Acaba de llegarme un telegrama al bar de Santi, el amigo de Nazario por el que supe que aquí había un restaurante vasco, que por cierto ya no está, o no lo encuentro. Querréis saber qué dice el telegrama, quién lo remite y conocer otros detalles, pero antes tengo que precisar lo siguiente: me ha venido mal y me ha causado muchas molestias y pesares recibirlo en el bar de Santi, cuando yo hubiera preferido que me lo entregaran en mi residencia actual, «Los rosales» (magnífica pensión cuyo único defecto es que si te acostumbras a tu cama eres hombre muerto, jinete descabalgado o, por mejor decir, hombre descamado, porque la dueña te la cambia por otra).
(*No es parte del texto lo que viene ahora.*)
(** * Lifecycle orchestration of [app.js]: readiness gate, connection
      probes and graceful shutdown.

    The development embeds the module-level [state] object of [app.js],
    the functions [shutdown], [cleanup], [initializeConnections],
    [checkConnections] and [mountServices], and the readiness middleware.
    Asynchronous behaviour (timers, promise settlement, close callbacks)
    is modelled by an explicit event loop: a world records what is pending
    and an executable [step] function runs one callback to completion. *)

From Stdlib Require Import ZArith List Bool String Lia.
Import ListNotations.
Local Open Scope string_scope.
Local Open Scope list_scope.
Local Open Scope Z_scope.

(** ** The [state] object (app.js, lines 20-29) *)

Module St.

Record Connections : Type := mkConnections {
  data : bool;
  email : bool;
  queue : bool
}.

Record t : Type := mk {
  connections : Connections;
  mounted : bool;
  ready : bool;
  shutdown : bool
}.

(** [Object.values(state.connections)], in the insertion order of the
    object literal. *)
Definition values (c : Connections) : list bool :=
  [data c; email c; queue c].

(** [xs.every(x => x)] *)
Definition every (xs : list bool) : bool := forallb (fun x => x) xs.

Definition set_data (v : bool) (s : t) : t :=
  mk (mkConnections v (email (connections s)) (queue (connections s)))
     (mounted s) (ready s) (shutdown s).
Pero no iba a estar allí casi ni un minuto en todo el día y después de todo ha sido mejor que el telegrama llegara en una moto amarilla al bar de Santi, un hombre de negocios que en realidad no sabe un pimiento de negocios, además de no estar llamado al camino de la hostelería, pero recibe bien los telegramas, sobre todo si vienen en moto. Pero cuidado si la moto no es amarilla. Cierto día, un cartero irlandés tuvo que tomar el camino de vuelta, se cree que hasta Dublín centro, porque a Santi se le atravesó su moto verde. Que le digo yo a usted que no se lo recojo, y que no se lo recogió.
Ya va. El telegrama contenía una noticia, qué digo una noticia: un notición. Mientras lo abría, Irene, trémula, aplicaba el electrodo al alicatado de la cocina, por si acaso, mientras fantaseaba entre dientes con no sé qué ideas de electrocución. Empieza a preocuparme esta chica, no tanto por la posibilidad de que ande incubando la intención de suicidarse por su propia mano, como por el temor de que esté buscando la manera de soldarme, por ejemplo, una manivela en la cabeza, o unos grilletes. Qué tonterías: por qué habría de hacer semejante cosa, si aún no sabe que me marcharé pronto para no volver.
Lo que decía el telegrama no me cabe hoy aquí, pero ahí va una rápida sinopsis, pues no quiero parecer desleal ni tengo intención de acostumbrarme a las malas artes. En síntesis, el telegrama me advertía sobre una realidad cruda: la pieza ya-no-se-fa-bri-ca. Menuda noticia: no nos queda otra que buscar un buen artesano, o eso me parece a mí a bote pronto. Eso no será difícil en un lugar de vacaciones como este, donde sin duda han venido a recalar cientos de artesanos, principalmente holandeses de gafa gruesa y pequeña, deseosos de que alguien compre un Simca Rallye, decida darse con él un paseíto, etcétera, etcétera, etcétera. Segunda noticia, el verdadero notición: ya he encontrado un buen artesano. Se llama Andrés y es carpintero de ribera, pero eso ni importa ni viene al caso. Con tal de que averigüemos si la aleación con que está hecha la pieza existe realmente, la cosa es pan comido.